Problem to solve:
What lines in the material hold the string "eauto"? Copy out each of them.

[Start of section]

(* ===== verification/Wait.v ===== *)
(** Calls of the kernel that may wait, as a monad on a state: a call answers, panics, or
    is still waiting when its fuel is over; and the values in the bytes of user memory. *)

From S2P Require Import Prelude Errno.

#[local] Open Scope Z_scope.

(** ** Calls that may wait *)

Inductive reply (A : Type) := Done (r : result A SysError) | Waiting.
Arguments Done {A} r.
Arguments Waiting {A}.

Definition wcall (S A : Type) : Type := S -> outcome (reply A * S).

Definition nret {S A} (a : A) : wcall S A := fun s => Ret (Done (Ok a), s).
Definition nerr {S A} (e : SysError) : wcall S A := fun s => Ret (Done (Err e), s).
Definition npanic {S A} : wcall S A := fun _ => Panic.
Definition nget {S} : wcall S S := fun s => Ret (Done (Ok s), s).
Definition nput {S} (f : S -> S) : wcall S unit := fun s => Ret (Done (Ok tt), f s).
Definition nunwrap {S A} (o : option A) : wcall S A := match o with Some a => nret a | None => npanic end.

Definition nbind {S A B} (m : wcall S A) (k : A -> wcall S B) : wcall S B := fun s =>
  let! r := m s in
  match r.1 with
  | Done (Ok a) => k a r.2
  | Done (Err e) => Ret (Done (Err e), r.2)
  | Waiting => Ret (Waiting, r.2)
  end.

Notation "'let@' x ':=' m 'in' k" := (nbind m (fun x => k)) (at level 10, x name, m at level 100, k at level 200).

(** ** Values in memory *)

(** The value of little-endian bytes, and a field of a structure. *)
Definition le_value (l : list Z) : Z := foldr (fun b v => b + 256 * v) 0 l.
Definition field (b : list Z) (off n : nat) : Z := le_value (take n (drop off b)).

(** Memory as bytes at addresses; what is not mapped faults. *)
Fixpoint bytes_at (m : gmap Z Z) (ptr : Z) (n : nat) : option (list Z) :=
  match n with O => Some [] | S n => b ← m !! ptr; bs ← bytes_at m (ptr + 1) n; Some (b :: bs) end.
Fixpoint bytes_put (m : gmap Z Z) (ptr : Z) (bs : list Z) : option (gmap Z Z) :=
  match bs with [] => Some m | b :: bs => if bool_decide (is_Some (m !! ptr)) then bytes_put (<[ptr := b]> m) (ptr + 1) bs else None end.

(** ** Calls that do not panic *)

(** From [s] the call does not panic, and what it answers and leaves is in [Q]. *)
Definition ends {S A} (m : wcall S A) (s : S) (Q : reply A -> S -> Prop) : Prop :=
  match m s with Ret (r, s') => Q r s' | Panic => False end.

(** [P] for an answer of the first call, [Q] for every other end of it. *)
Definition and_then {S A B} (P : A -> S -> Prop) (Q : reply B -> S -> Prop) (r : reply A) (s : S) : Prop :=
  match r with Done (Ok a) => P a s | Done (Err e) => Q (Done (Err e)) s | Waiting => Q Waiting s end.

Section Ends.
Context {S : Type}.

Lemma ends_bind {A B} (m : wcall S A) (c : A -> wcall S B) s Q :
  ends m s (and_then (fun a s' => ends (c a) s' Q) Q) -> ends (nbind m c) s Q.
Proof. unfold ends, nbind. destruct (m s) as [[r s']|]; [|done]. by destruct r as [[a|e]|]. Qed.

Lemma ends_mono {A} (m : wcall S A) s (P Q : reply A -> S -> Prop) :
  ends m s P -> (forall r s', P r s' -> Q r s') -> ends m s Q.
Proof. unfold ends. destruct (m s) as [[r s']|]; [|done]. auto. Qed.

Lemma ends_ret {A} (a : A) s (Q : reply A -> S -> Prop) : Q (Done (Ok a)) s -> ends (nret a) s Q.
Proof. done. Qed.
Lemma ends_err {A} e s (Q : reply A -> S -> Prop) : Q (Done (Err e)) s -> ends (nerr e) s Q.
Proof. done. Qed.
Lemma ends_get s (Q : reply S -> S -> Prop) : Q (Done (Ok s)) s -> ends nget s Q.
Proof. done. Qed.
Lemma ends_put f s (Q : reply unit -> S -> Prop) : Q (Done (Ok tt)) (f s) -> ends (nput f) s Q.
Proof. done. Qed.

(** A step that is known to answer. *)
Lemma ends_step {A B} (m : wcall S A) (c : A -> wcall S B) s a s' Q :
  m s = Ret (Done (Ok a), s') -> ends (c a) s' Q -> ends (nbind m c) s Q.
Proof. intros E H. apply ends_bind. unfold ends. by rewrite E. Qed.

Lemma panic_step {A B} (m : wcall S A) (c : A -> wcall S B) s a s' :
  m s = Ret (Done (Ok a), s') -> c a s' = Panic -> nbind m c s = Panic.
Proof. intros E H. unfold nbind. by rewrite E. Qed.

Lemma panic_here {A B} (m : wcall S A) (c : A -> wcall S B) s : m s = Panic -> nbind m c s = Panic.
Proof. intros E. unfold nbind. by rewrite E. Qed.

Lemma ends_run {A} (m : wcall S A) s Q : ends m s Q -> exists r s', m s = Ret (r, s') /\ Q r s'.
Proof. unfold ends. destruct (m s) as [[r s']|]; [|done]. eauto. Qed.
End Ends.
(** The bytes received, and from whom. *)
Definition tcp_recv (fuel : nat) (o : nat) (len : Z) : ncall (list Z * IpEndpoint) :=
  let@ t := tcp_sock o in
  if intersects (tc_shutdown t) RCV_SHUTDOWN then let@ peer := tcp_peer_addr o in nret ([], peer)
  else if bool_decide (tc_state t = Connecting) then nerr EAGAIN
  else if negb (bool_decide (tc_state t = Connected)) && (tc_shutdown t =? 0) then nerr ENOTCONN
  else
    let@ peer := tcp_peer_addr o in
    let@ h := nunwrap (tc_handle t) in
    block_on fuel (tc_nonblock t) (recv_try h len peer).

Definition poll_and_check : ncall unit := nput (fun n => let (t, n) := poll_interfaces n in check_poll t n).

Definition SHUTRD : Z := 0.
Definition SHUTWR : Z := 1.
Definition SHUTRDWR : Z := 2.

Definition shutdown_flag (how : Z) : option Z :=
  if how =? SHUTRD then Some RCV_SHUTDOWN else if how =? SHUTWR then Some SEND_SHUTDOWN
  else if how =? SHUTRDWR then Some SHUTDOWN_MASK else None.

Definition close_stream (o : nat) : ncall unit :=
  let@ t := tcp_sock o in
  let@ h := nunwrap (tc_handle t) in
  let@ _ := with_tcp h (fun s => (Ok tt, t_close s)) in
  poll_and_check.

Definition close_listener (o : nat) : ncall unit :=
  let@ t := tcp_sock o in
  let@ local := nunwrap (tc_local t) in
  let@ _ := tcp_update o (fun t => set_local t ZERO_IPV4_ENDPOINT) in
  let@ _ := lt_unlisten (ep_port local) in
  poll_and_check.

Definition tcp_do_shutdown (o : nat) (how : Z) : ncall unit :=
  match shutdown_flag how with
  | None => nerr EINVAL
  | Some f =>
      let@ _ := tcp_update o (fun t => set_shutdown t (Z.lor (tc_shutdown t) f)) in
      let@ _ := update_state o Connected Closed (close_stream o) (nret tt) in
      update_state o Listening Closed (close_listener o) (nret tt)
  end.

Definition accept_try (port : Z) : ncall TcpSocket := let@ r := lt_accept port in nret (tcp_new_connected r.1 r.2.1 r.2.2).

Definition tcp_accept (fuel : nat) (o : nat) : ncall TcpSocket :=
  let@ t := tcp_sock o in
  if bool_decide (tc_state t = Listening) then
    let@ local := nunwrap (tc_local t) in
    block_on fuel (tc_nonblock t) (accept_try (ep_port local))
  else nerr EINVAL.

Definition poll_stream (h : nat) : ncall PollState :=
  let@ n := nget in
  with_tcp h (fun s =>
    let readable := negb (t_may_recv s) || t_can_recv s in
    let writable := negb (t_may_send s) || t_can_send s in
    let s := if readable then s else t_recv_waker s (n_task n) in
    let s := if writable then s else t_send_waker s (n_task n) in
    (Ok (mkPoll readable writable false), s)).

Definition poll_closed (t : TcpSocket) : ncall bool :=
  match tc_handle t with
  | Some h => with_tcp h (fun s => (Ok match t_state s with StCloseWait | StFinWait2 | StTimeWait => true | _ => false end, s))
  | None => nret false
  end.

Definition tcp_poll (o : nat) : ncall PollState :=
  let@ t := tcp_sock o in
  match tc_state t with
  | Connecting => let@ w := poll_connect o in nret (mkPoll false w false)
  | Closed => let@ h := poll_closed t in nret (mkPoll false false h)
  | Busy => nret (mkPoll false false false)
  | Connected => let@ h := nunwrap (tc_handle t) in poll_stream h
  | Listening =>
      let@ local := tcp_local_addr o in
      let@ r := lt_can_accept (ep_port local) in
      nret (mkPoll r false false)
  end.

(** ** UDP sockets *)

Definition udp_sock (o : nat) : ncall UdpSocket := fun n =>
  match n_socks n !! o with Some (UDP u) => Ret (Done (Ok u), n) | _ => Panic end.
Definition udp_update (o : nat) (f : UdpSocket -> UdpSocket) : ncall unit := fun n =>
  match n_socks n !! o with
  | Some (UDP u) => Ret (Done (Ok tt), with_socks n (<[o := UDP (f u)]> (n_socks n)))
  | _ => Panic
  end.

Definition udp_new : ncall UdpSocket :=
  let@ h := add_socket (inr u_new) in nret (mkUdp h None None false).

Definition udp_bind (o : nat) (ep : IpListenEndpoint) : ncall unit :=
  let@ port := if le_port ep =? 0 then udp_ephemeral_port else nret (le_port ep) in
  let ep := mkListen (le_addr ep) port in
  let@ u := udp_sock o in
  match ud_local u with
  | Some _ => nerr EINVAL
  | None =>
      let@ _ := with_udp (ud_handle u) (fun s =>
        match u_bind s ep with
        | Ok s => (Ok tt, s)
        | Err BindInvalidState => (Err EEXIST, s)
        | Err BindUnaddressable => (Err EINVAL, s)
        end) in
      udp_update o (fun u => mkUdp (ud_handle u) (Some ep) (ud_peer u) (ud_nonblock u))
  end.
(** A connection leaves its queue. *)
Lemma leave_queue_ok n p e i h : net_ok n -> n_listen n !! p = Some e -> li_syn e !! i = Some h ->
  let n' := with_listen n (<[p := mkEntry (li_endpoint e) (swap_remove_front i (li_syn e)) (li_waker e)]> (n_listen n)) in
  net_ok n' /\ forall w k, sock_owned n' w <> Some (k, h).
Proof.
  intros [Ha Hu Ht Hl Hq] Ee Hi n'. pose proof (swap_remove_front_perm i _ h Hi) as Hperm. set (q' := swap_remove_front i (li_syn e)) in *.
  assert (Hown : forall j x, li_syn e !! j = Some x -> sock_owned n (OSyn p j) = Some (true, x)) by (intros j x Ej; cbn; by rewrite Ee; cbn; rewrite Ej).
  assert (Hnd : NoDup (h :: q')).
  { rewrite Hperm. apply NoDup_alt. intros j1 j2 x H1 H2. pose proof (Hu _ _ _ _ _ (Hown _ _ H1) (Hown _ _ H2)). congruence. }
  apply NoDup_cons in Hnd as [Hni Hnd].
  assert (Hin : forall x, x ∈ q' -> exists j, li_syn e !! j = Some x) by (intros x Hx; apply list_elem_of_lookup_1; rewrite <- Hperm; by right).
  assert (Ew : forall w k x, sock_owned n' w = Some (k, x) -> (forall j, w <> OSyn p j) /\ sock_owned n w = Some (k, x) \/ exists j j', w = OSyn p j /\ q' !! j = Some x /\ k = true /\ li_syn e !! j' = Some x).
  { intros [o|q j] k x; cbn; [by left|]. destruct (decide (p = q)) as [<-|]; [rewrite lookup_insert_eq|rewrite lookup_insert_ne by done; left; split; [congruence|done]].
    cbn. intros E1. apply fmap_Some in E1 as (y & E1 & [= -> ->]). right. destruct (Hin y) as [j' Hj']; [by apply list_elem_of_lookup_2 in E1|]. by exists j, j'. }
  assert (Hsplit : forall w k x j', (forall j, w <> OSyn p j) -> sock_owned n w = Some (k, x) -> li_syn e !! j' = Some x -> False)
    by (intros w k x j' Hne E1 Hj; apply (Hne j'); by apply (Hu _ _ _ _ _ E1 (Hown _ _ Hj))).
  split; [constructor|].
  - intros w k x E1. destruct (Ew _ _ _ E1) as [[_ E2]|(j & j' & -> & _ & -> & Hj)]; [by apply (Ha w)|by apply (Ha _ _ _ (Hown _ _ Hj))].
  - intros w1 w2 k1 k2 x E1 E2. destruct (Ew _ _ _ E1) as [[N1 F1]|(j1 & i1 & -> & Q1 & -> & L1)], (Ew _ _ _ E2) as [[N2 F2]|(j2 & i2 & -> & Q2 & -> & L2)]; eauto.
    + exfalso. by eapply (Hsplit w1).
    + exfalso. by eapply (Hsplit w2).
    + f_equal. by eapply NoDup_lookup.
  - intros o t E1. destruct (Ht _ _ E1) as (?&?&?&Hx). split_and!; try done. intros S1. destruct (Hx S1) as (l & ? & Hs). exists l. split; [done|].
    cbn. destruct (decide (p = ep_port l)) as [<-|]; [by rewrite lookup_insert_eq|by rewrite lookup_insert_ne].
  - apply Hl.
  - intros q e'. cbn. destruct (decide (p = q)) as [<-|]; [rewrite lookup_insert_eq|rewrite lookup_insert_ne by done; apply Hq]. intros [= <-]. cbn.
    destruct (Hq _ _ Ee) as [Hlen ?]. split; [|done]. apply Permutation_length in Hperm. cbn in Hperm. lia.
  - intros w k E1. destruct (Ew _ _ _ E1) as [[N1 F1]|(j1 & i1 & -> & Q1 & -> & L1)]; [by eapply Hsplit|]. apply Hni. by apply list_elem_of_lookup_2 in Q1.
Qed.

[End of section]

Answer for this exercise:
Proof. unfold ends. destruct (m s) as [[r s']|]; [|done]. eauto. Qed.
  - intros w1 w2 k1 k2 x E1 E2. destruct (Ew _ _ _ E1) as [[N1 F1]|(j1 & i1 & -> & Q1 & -> & L1)], (Ew _ _ _ E2) as [[N2 F2]|(j2 & i2 & -> & Q2 & -> & L2)]; eauto.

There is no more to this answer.